- Specialty: Reproductive endocrinology and infertility, obstetrics
- MeSH: D010062

= Ovulation induction =

Stimulation of ovulation by medication

Ovulation induction is the stimulation of ovulation by medication. It is usually used in the sense of stimulation of the development of ovarian follicles to reverse anovulation or oligoovulation.

== Scope ==
The term ovulation induction can potentially also be used for:
- Final maturation induction, in the sense of triggering oocyte release from relatively mature ovarian follicles during late follicular phase.
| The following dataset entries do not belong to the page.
(** * StaticAnalysis: the report builder of [src/run_static_analysis.py]

    A shallow embedding of the Python module that turns the output of
    cppcheck and clang-tidy into one pull-request comment, followed by the
    properties of its natural-language specification.

    Conventions of the embedding:
    - a Python [str] is a [string]; [len] is [String.length] (the two agree
      on ASCII text, one character per byte);
    - a Python [int] is a [Z];
    - a raised exception is the left injection of a sum, and the functions
      that touch the module-level globals of [sa_utils] thread them through
      explicitly (the monad [M] below);
    - the helpers of [sa_utils] are not part of the analysed sources; the
      pure ones are the fields of the class [SaUtils], and the budget test,
      which reads a global, is modelled from the specification. *)

From Stdlib Require Import ZArith Lia Ascii DecimalString.
From stdpp Require Import base decidable option list gmap strings.

Local Open Scope Z_scope.

(** ** Python built-ins used by the module *)

Module Py.

(** Exceptions that the analysed functions can raise. *)
Inductive exn : Type :=
| ValueError          (* str.index without a match, int() on a non-number *)
| KeyError            (* dict lookup of an absent key *)
| IndexError          (* list index out of range *)
| FileNotFoundError   (* open() of a path that does not exist *)
| OSError.            (* any other failure of open() *)

Definition len (s : string) : Z := Z.of_nat (String.length s).

(** [s.startswith(p)] *)
Definition startswith (s p : string) : bool := String.prefix p s.

(** [s[n:]] and [s[:n]] for a non-negative [n] *)
Fixpoint drop (n : nat) (s : string) : string :=
  match n, s with
  | O, _ => s
  | S _, "" => ""
  | S k, String _ s' => drop k s'
  end.

Fixpoint take (n : nat) (s : string) : string :=
  match n, s with
  | O, _ => ""
  | S _, "" => ""
  | S k, String c s' => String c (take k s')
  end.

(** [s[:-1]]: everything but the last character *)
Fixpoint drop_last (s : string) : string :=
  match s with
  | "" => ""
  | String c "" => ""
  | String c s' => String c (drop_last s')
  end.

(** [s.index(c)] for a one-character needle: position of the first
    occurrence, [ValueError] when there is none. *)
Fixpoint find (c : ascii) (s : string) : option nat :=
  match s with
  | "" => None
  | String d s' => if Ascii.eqb c d then Some O else S <$> find c s'
  end.

Definition index (c : ascii) (s : string) : exn + nat :=
  match find c s with
  | Some i => inr i
  | None => inl ValueError
  end.

(** [s.lstrip(c)] for a one-character set *)
Fixpoint lstrip (c : ascii) (s : string) : string :=
  match s with
  | "" => ""
  | String d s' => if Ascii.eqb c d then lstrip c s' else s
  end.

(** [s.replace(old, "")]: every non-overlapping occurrence of [old],
    scanning from the left, is removed.  [skip] counts the characters of
    the occurrence being removed that are still to be passed over. *)
Fixpoint remove_go (old : string) (skip : nat) (s : string) : string :=
  match s with
  | "" => ""
  | String c s' =>
      match skip with
      | S k => remove_go old k s'
      | O =>
          if String.prefix old s
          then remove_go old (Nat.pred (String.length old)) s'
          else String c (remove_go old O s')
      end
  end.

Definition remove (old s : string) : string :=
  match old with
  | "" => s
  | _ => remove_go old O s
  end.

(** ["\n".join(l)] and friends *)
Definition join (sep : string) (l : list string) : string :=
  String.concat sep l.

(** ["".join(l)] *)
Definition concat (l : list string) : string := String.concat "" l.

(** [str(n)] for an integer *)
Definition str (n : Z) : string := NilZero.string_of_int (Z.to_int n).

(** [l[a:b]] on a list, with Python's treatment of negative and
    out-of-range bounds. *)
Definition clamp (n : nat) (i : Z) : nat :=
  if i <? 0 then Z.to_nat (Z.max 0 (i + Z.of_nat n))
  else Z.to_nat (Z.min i (Z.of_nat n)).

Definition slice {A : Type} (l : list A) (a b : Z) : list A :=
  let lo := clamp (length l) a in
  let hi := clamp (length l) b in
  List.firstn (hi - lo)%nat (List.skipn lo l).

(** [int(s)] on ASCII text: surrounding white space is ignored, one sign
    is allowed, and single underscores may separate digits. *)
Definition is_space (c : ascii) : bool :=
  let n := N_of_ascii c in
  ((9 <=? n) && (n <=? 13))%N || (n =? 32)%N
  || ((28 <=? n) && (n <=? 31))%N.

Definition digit (c : ascii) : option Z :=
  let n := Z.of_N (N_of_ascii c) in
  if (48 <=? n) && (n <=? 57) then Some (n - 48) else None.

Fixpoint lstrip_space (s : string) : string :=
  match s with
  | "" => ""
  | String c s' => if is_space c then lstrip_space s' else s
  end.

Definition strip (s : string) : string :=
  String.rev (lstrip_space (String.rev (lstrip_space s))).

(** [after_digit] tells whether the previous character was a digit, the
    only place where an underscore or the end of the text is allowed. *)
Fixpoint digits (acc : Z) (after_digit : bool) (s : string) : option Z :=
  match s with
  | "" => if after_digit then Some acc else None
  | String c s' =>
      match digit c with
      | Some d => digits (10 * acc + d) true s'
      | None =>
          if Ascii.eqb c "_" && after_digit then digits acc false s'
          else None
      end
  end.

Definition int (s : string) : exn + Z :=
  let body (t : string) : option Z := digits 0 false t in
  let r :=
    match strip s with
    | String "-" t => Z.opp <$> body t
    | String "+" t => body t
    | t => body t
    end in
  match r with
  | Some n => inr n
  | None => inl ValueError
  end.

End Py.

(** ** Configuration, globals and effects *)

(** Line feed and double quote, for the text the module builds. *)
Definition nl : string := String (ascii_of_nat 10) EmptyString.
Definition dq : string := String (ascii_of_nat 34) EmptyString.

(** The values the module reads from its environment and never changes
    during a run: the two repository names, the commit, and the constants
    of [sa_utils] that the analysed functions mention. *)
Record Config : Type := {
  REPO_NAME : string;
  TARGET_REPO_NAME : string;
  SHA : string;
  COMMENT_TITLE : string;
  COMMENT_MAX_SIZE : Z;
  MAX_CHAR_COUNT_REACHED : string;
}.

(** What [open(path)] followed by [readlines()] gives. *)
Inductive file : Type :=
| Readable (lines : list string)
| Missing                          (* FileNotFoundError *)
| Unopenable.                      (* any other OSError *)

(** The effects of the statements of the analysed module itself, kept as a
    trace (most recent first): [Opened path] for an [open(path)] that the
    module executes, [Printed text] for a [print(text)] of the module.
    What the helpers of [sa_utils] read or log inside their own code is
    not part of the trace. *)
Inductive event : Type :=
| Opened (path : string)
| Printed (text : string).

(** The mutable module-level state of [sa_utils] that the analysed
    functions read and write, and the trace of effects. *)
Record Globals : Type := {
  CURRENT_COMMENT_LENGTH : Z;
  FILES_WITH_ISSUES : gmap string (list string);
  trace : list event;
}.

Definition set_length (n : Z) (g : Globals) : Globals :=
  {| CURRENT_COMMENT_LENGTH := n;
     FILES_WITH_ISSUES := FILES_WITH_ISSUES g;
     trace := trace g |}.

Definition set_file (path : string) (lines : list string) (g : Globals) : Globals :=
  {| CURRENT_COMMENT_LENGTH := CURRENT_COMMENT_LENGTH g;
     FILES_WITH_ISSUES := <[path := lines]> (FILES_WITH_ISSUES g);
     trace := trace g |}.

Definition log (e : event) (g : Globals) : Globals :=
  {| CURRENT_COMMENT_LENGTH := CURRENT_COMMENT_LENGTH g;
     FILES_WITH_ISSUES := FILES_WITH_ISSUES g;
     trace := e :: trace g |}.

(** Computations that may raise and that act on the globals.  After a
    raise the globals are those at the point of the raise. *)
Definition M (A : Type) : Type := Globals -> (Py.exn + A) * Globals.

Definition ret {A : Type} (a : A) : M A := fun g => (inr a, g).
Definition raise {A : Type} (e : Py.exn) : M A := fun g => (inl e, g).
Definition bind {A B : Type} (m : M A) (k : A -> M B) : M B :=
  fun g => match m g with
           | (inr a, g') => k a g'
           | (inl e, g') => (inl e, g')
           end.
Definition get : M Globals := fun g => (inr g, g).
Definition modify (f : Globals -> Globals) : M unit := fun g => (inr tt, f g).
Definition lift {A : Type} (r : Py.exn + A) : M A := fun g => (r, g).

(** [try: body except FileNotFoundError: handler] *)
Definition except_FileNotFoundError (body handler : M unit) : M unit :=
  fun g => match body g with
           | (inl Py.FileNotFoundError, g') => handler g'
           | r => r
           end.

Notation "'let*' x ':=' m 'in' k" := (bind m (fun x => k))
  (at level 10, x pattern, m at level 100, k at level 200, only parsing).
Notation "m ';;' k" := (bind m (fun _ => k))
  (at level 100, k at level 200, right associativity, only parsing).
Notation "'let?' x ':=' r 'in' k" :=
  (match r with inl err => inl err | inr x => k end)
  (at level 10, x pattern, r at level 100, k at level 200, only parsing).

(** ** The helpers of [sa_utils]

    The analysed module calls these functions of [sa_utils]; their code is
    not among the analysed sources.  They are taken as pure functions of
    their arguments (and of the unchanging environment): they return
    without raising, they leave [CURRENT_COMMENT_LENGTH] and
    [FILES_WITH_ISSUES] alone, and the files they read and the warnings
    they log themselves (as [get_file_line_end] does) are outside the
    trace of the module. *)
Class SaUtils : Type := {
  (** [utils.is_excluded_dir(line)] *)
  is_excluded_dir : string -> bool;
  (** [utils.get_file_line_end(file_path, file_line_start)] *)
  get_file_line_end : string -> Z -> Z;
  (** [utils.is_part_of_pr_changes(file_path, line, files_changed_in_pr)] *)
  is_part_of_pr_changes : string -> Z -> gmap string (list (Z * Z)) -> bool;
  (** [utils.generate_description(is_note, was_note, file_line_start,
      issue_description, output_string)], which returns the possibly
      rewritten [output_string] and the description to render. *)
  generate_description : bool -> bool -> Z -> string -> string -> string * string;
}.

(** Modelled from the spec: [utils.check_for_char_limit], which is missing
    from the analysed sources.  The budget check computes the candidate new
    total length and fails when it would reach or exceed the configured
    maximum. *)
Definition check_for_char_limit (cfg : Config) (incoming_line : string)
    (g : Globals) : bool :=
  CURRENT_COMMENT_LENGTH g + Py.len incoming_line <? COMMENT_MAX_SIZE cfg.

(** ** The analysed functions *)

(** State of the loop of [create_comment_for_output]. *)
Record LoopState : Type := {
  list_of_issues : list string;
  per_issue_string : string;
  was_note : bool;
}.
(** *** The method as a whole *)

(** [generate_pdf] ends as its elements and the build end. *)
Lemma generate_pdf_run (E : Env) (self : BibleLanguageLearningSystem)
    (lesson_content : pyval) (filename : option str) (t : trace) :
  let name :=
    match filename with
    | Some given => given
    | None => lit "bible_lesson_" ++ now_strftime E t (lit "%Y%m%d_%H%M%S") ++ lit ".pdf"
    end in
  let path := path_join (gettempdir E) name in
  generate_pdf E self lesson_content filename t =
  match pdf_elements E self lesson_content (now_strftime E t (lit "%B %d, %Y")) with
  | Raise e => (Raise e, t)
  | Return elements =>
      match doc_build_error E t path elements with
      | Some e => (Raise e, t)
      | None => (Return path, t ++ [EBuild path elements])
      end
  end.
Proof.
  unfold generate_pdf, bind, now, lift, doc_build, ret.
  destruct filename; cbv beta iota zeta;
    destruct (pdf_elements E self lesson_content _) as [elements|e];
    try reflexivity;
    destruct (doc_build_error E t _ elements); reflexivity.
Qed.

(** A renderable bundle is built when the library accepts what is asked of
    it. *)
Lemma generate_pdf_runs (E : Env) (self : BibleLanguageLearningSystem)
    (lesson_content : pyval) (filename : option str) (t : trace)
    (elements : list flowable) :
  let name :=
    match filename with
    | Some given => given
    | None => lit "bible_lesson_" ++ now_strftime E t (lit "%Y%m%d_%H%M%S") ++ lit ".pdf"
    end in
  let path := path_join (gettempdir E) name in
  requested_elements E self lesson_content (now_strftime E t (lit "%B %d, %Y"))
  = Return elements ->
  forallb (accepts E) elements = true ->
  doc_build_error E t path elements = None ->
  generate_pdf E self lesson_content filename t
  = (Return path, t ++ [EBuild path elements]).
Proof.
  intros name path Hreq Hacc Hbuild. rewrite generate_pdf_run. cbv zeta.
  rewrite (pdf_elements_accepted E self _ _ _ Hreq Hacc).
  fold name. fold path. rewrite Hbuild. reflexivity.
Qed.

(** A document that is returned was asked for, accepted and built, last
    and once. *)
Lemma generate_pdf_returned (E : Env) (self : BibleLanguageLearningSystem)
    (lesson_content : pyval) (filename : option str) (t t' : trace) (path : str) :
  generate_pdf E self lesson_content filename t = (Return path, t') ->
  exists elements,
    requested_elements E self lesson_content (now_strftime E t (lit "%B %d, %Y"))
    = Return elements
    /\ forallb (accepts E) elements = true
    /\ doc_build_error E t path elements = None
    /\ t' = t ++ [EBuild path elements].
Proof.
  rewrite generate_pdf_run. cbv zeta.
  destruct (pdf_elements E self lesson_content _) as [elements|e] eqn:Hpdf;
    [|discriminate].
  destruct (doc_build_error E t _ elements) eqn:Hbuild; [discriminate|].
  intros [= <- <-]. exists elements.
  destruct (pdf_elements_returned E self _ _ _ Hpdf) as [Hreq Hacc]. auto.
Qed.

(** A method that raises has built nothing. *)
Lemma generate_pdf_raised (E : Env) (self : BibleLanguageLearningSystem)
    (lesson_content : pyval) (filename : option str) (t t' : trace) (e : exn) :
  generate_pdf E self lesson_content filename t = (Raise e, t') -> t' = t.
Proof.
  rewrite generate_pdf_run. cbv zeta.
  destruct (pdf_elements E self lesson_content _) as [elements|e0].
  - destruct (doc_build_error E t _ elements); intros [= _ <-]; reflexivity.
  - intros [= _ <-]. reflexivity.
Qed.

(** ** Rendering a bundle that holds only the level *)




(** ** The run *)

Lemma bind_return_inv {A B} (m : M A) (k : A -> M B) (t t' : trace) (b : B) :
  bind m k t = (Return b, t') ->
  exists a t1, m t = (Return a, t1) /\ k a t1 = (Return b, t').
Proof.
  unfold bind. destruct (m t) as [[a|e] t1]; [|discriminate].
  intros H. exists a, t1. auto.
Qed.

Lemma bind_run {A B} (m : M A) (k : A -> M B) (t t1 : trace) (a : A) :
  m t = (Return a, t1) -> bind m k t = k a t1.
Proof. intros H. unfold bind. rewrite H. reflexivity. Qed.

Lemma run_full_in_segments (E : Env) (self : BibleLanguageLearningSystem)
    (language_level : str) (t : trace) :
  run_full_lesson_generation E self language_level t
  = run_in_segments E self language_level t.
Proof.
  unfold run_full_lesson_generation, run_in_segments, first_stages, finish_lesson.
  unfold bind, progress, emit, ret. cbv beta iota.
  destruct (agent_verse_retriever E self language_level _) as [[vd|e] t1];
    [|reflexivity].
  destruct (agent_content_creator E self vd language_level _) as [[rd|e] t2];
    reflexivity.
Qed.

(** *** What a run adds to the trace *)

Lemma posts_nothing_ret {A} (a : A) : posts_nothing (ret a).
Proof. intros t. exists []. rewrite app_nil_r. auto. Qed.

Lemma posts_nothing_lift {A} (o : outcome A) : posts_nothing (lift o).
Proof. intros t. exists []. rewrite app_nil_r. auto. Qed.

Lemma posts_nothing_emit (e : event) : is_post e = false -> posts_nothing (emit e).
Proof. intros He t. exists [e]. simpl. rewrite He. auto. Qed.

Lemma posts_nothing_bind {A B} (m : M A) (k : A -> M B) :
  posts_nothing m -> (forall a, posts_nothing (k a)) -> posts_nothing (bind m k).
Proof.
  intros Hm Hk t. unfold bind. destruct (Hm t) as [added [Ht Hf]].
  destruct (m t) as [[a|e] t1]; simpl in Ht; subst t1.
  - destruct (Hk a (t ++ added)) as [added' [Ht' Hf']].
    exists (added ++ added'). rewrite Ht', <- app_assoc, filter_app, Hf, Hf'. auto.
  - exists added. auto.
Qed.

Lemma posts_nothing_call (E : Env) (self : BibleLanguageLearningSystem)
    (system_prompt user_message : str) (temperature : float) :
  posts_nothing (_call_gpt E self system_prompt user_message temperature).
Proof. intros t. eexists. split; reflexivity. Qed.

Lemma posts_nothing_now (E : Env) (format : str) : posts_nothing (now E format).
Proof. intros t. exists []. rewrite app_nil_r. auto. Qed.

Lemma posts_nothing_agent (E : Env) (self : BibleLanguageLearningSystem) (s : stage)
    (i : stage_inputs) :
  posts_nothing (agent E self s i).
Proof.
  intros t. rewrite agent_run. destruct (stage_request E self s i) as [req|e].
  - exists [EChat req]. auto.
  - exists []. rewrite app_nil_r. auto.
Qed.

(** Steps through a computation built from the pieces above. *)
Ltac posts_nothing_steps :=
  repeat first
    [ apply posts_nothing_ret
    | apply posts_nothing_lift
    | apply posts_nothing_now
    | apply posts_nothing_call
    | (apply posts_nothing_emit; reflexivity)
    | (apply posts_nothing_bind; [|intros ?]) ].

Lemma posts_nothing_build (E : Env) (filepath : str) (elements : list flowable) :
  posts_nothing (doc_build E filepath elements).
Proof.
  intros t. unfold doc_build. destruct (doc_build_error E t filepath elements).
  - exists []. rewrite app_nil_r. auto.
  - exists [EBuild filepath elements]. auto.
Qed.

Lemma posts_nothing_generate_pdf (E : Env) (self : BibleLanguageLearningSystem)
    (lesson_content : pyval) (filename : option str) :
  posts_nothing (generate_pdf E self lesson_content filename).
Proof.
  unfold generate_pdf.
  destruct filename; repeat first [ apply posts_nothing_build | progress posts_nothing_steps ].
Qed.

(** Without a key the text-to-speech agent returns at once. *)
Lemma tts_without_key (E : Env) (self : BibleLanguageLearningSystem)
    (reading_text : pyval) (t : trace) :
  key_given (elevenlabs_key self) = false ->
  agent_tts_generator E self reading_text t = (Return None, t).
Proof. intros H. unfold agent_tts_generator. rewrite H. reflexivity. Qed.

Lemma posts_nothing_finish_without_key (E : Env) (self : BibleLanguageLearningSystem)
    (language_level : str) (verse_data reading_data lesson_data answers : pyval) :
  key_given (elevenlabs_key self) = false ->
  posts_nothing
    (finish_lesson E self language_level verse_data reading_data lesson_data answers).
Proof.
  intros H. unfold finish_lesson. rewrite H.
  apply posts_nothing_bind; [apply posts_nothing_ret | intros audio_path].
  apply posts_nothing_bind; [apply posts_nothing_emit; reflexivity | intros _].
  apply posts_nothing_bind; [apply posts_nothing_generate_pdf | intros pdf_path].
  posts_nothing_steps.
Qed.

Lemma posts_nothing_run_without_key (E : Env) (self : BibleLanguageLearningSystem)
    (language_level : str) :
  key_given (elevenlabs_key self) = false ->
  posts_nothing (run_in_segments E self language_level).
Proof.
  intros H. unfold run_in_segments.
  apply posts_nothing_bind; [unfold first_stages; posts_nothing_steps | intros stage12].
  apply posts_nothing_bind; [posts_nothing_steps | intros lesson_data].
  apply posts_nothing_bind; [posts_nothing_steps | intros _].
  apply posts_nothing_bind; [posts_nothing_steps | intros answers].
  apply posts_nothing_finish_without_key. exact H.
Qed.

(** A document path is returned only after the content tree went to the
    layout library under that path. *)
Lemma generate_pdf_builds (E : Env) (self : BibleLanguageLearningSystem)
    (lesson_content : pyval) (filename : option str) (t t' : trace) (path : str) :
  generate_pdf E self lesson_content filename t = (Return path, t') ->
  exists elements before, t' = before ++ [EBuild path elements].
Proof.
  intros H. apply generate_pdf_returned in H.
  destruct H as (elements & _ & _ & _ & ->). exists elements, t. reflexivity.
Qed.

(** C8. Without a synthesis credential ([None] or the empty string) the
    audio stage returns no path and leaves the trace as it was: it issues no
    request.  The run goes on without it: it sends no speech request at any
    point, and when it completes its audio path is [None], the bundle holds
    [None] under "audio_path", and the document has been built. *)
Theorem no_audio_key_no_speech_request
    (E : Env) (self : BibleLanguageLearningSystem) :
  key_given (elevenlabs_key self) = false ->
  (forall reading_text t,
     agent_tts_generator E self reading_text t = (Return None, t))
  /\ forall language_level t,
       let run := run_full_lesson_generation E self language_level t in
       filter is_post (snd run) = filter is_post t
       /\ forall content pdf_path audio_path,
            fst run = Return (content, pdf_path, audio_path) ->
            audio_path = None
            /\ py_get content (lit "audio_path") (PStr (lit "missing")) = Return PNone
            /\ exists elements, In (EBuild pdf_path elements) (snd run).
Proof.
  intros Hkey. split.
  - intros reading_text t. apply tts_without_key. exact Hkey.
  - intros language_level t run. split.
    + subst run. rewrite run_full_in_segments.
      destruct (posts_nothing_run_without_key E self language_level Hkey t)
        as [added [Ht Hf]].
      rewrite Ht, filter_app, Hf, app_nil_r. reflexivity.
    + intros content pdf_path audio_path Hrun.
      subst run. rewrite run_full_in_segments in *.
      destruct (run_in_segments E self language_level t) as [r t'] eqn:Hr.
      simpl in Hrun. subst r. unfold run_in_segments in Hr.
      apply bind_return_inv in Hr. destruct Hr as (stage12 & t1 & _ & Hr).
      apply bind_return_inv in Hr. destruct Hr as (lesson & t2 & _ & Hr).
      apply bind_return_inv in Hr. destruct Hr as (u & t3 & _ & Hr).
      apply bind_return_inv in Hr. destruct Hr as (answers & t4 & _ & Hr).
      unfold finish_lesson in Hr. rewrite Hkey in Hr.
      apply bind_return_inv in Hr. destruct Hr as (audio & t5 & Haudio & Hr).
      unfold ret in Haudio. injection Haudio as <- <-.
      apply bind_return_inv in Hr. destruct Hr as (u' & t6 & _ & Hr).
      apply bind_return_inv in Hr. destruct Hr as (path & t7 & Hpdf & Hr).
      apply bind_return_inv in Hr. destruct Hr as (u'' & t8 & Hdone & Hr).
      unfold ret in Hr. injection Hr as <- <- <- <-.
      apply generate_pdf_builds in Hpdf. destruct Hpdf as (elements & before & ->).
      unfold progress, emit in Hdone. injection Hdone as _ <-.
      split; [reflexivity|]. split; [reflexivity|].
      exists elements. simpl. rewrite !in_app_iff. simpl. auto.
Qed.
(** * hiddenalpha: the account classifier and its stores

    A shallow embedding of the account lifecycle of the crawler
    ([fetch_accounts.py], [fetch_tweets.py], [reclassify_relevant.py],
    [reevaluate_relevant_accounts.py]): Python dictionaries as
    insertion-ordered association lists, JSON files as explicit values,
    exceptions and in-place mutation through a small state-and-exception
    monad, Python floats as binary64 primitive floats. *)

From Stdlib Require Import ZArith List String Ascii Bool Lia.
From Stdlib Require Import Floats Uint63 DecimalString Permutation.
From Stdlib Require OrderedTypeEx.
Import ListNotations.

Set Warnings "-inexact-float".
Local Open Scope string_scope.
Local Open Scope Z_scope.
Local Open Scope list_scope.

(** ** Python dictionaries with string keys

    A [dict] keeps its keys in insertion order, and [json.dump] of
    [list(d.values())] writes them in that order, so the order is part of
    the model.  Assigning to a key that is present keeps its position. *)

Module PyDict.

Section Ops.
Context {V : Type}.

Definition t : Type := list (string * V).

Definition empty : t := [].

(** [d.get(k)] *)
Fixpoint get (k : string) (d : t) : option V :=
  match d with
  | [] => None
  | (k', v) :: rest => if String.eqb k k' then Some v else get k rest
  end.

(** [k in d] *)
Definition contains (k : string) (d : t) : bool :=
  match get k d with Some _ => true | None => false end.

(** [d[k] = v] *)
Fixpoint set (k : string) (v : V) (d : t) : t :=
  match d with
  | [] => [(k, v)]
  | (k', v') :: rest =>
      if String.eqb k k' then (k', v) :: rest else (k', v') :: set k v rest
  end.

(** [del d[k]], used under a [k in d] test; a dictionary holds one
    binding per key and this leaves none. *)
Definition del (k : string) (d : t) : t :=
  filter (fun kv => negb (String.eqb k (fst kv))) d.

Definition keys (d : t) : list string := map fst d.
Definition values (d : t) : list V := map snd d.

(** The representation invariant: keys are pairwise distinct. *)
Definition wf (d : t) : Prop := NoDup (keys d).

End Ops.

Arguments t : clear implicits.

End PyDict.

(** ** Exceptions, state, and mutation in place

    A Python exception leaves every mutation made before it in place, so
    a computation returns the new state together with either the
    exception raised or its value. *)

Inductive Exn : Type :=
| KeyError (key : string)
| TypeError
| ValueError
| OSError
| JSONDecodeError
| AttributeError
| Exception (msg : string).
(** Two authentications and the close, each handler done before the next
    event; and the same with the second message arriving before the
    [import] of the first has resolved. *)
Definition one_at_a_time (a b : string) : list WsEvent :=
  [Received (auth_message hmac_sha256_hex WS_SECRET a); Resumed 0;
   Received (auth_message hmac_sha256_hex WS_SECRET b); Resumed 0;
   Closed; Resumed 0].

Definition back_to_back (a b : string) : list WsEvent :=
  [Received (auth_message hmac_sha256_hex WS_SECRET a);
   Received (auth_message hmac_sha256_hex WS_SECRET b);
   Resumed 0; Resumed 0;
   Closed; Resumed 0].
End GatewaySteps.

(* ===================================================================== *)
(** ** server.ts: POST /api/orders/execute *)
(* ===================================================================== *)

(** What the route reads of [req.body]. [type] and [slippage], which it
    passes on with their defaults, are not columns of [OrderRow]. The
    numbers of [Json] are integers: an amount with a fraction is one sent
    as a string. *)
Record Body := {
  b_user_id : option Json;
  b_token_in : option Json;
  b_token_out : option Json;
  b_amount_in : option Json;
}.

(** The data and the options of a job on the queue ['orders']. *)
Record QueuedJob := {
  q_name : string;
  q_orderId : string;
  q_token_in : Json;
  q_token_out : Json;
  q_amount_in : string;
  q_attempts : nat;
}.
In any case, ovarian stimulation (in the sense of stimulating the development of oocytes) is often used in conjunction with triggering oocyte release, such as for proper timing of artificial insemination.
- Controlled ovarian hyperstimulation (stimulating the development of multiple follicles of the ovaries in one single cycle), has also appeared in the scope of ovulation induction. Controlled ovarian hyperstimulation is generally part of in vitro fertilization, and the aim is generally to develop multiple follicles (optimally between 11 and 14 antral follicles measuring 2–8 mm in diameter), followed by transvaginal oocyte retrieval, co-incubation, followed by embryo transfer of a maximum of two embryos at a time.
- The treatment for an underlying disease in cases where anovulation or oligovulation is secondary that disease (such as endocrine disease). For example, weight loss results in significant improvement in pregnancy and ovulation rates in anovulatory obese women.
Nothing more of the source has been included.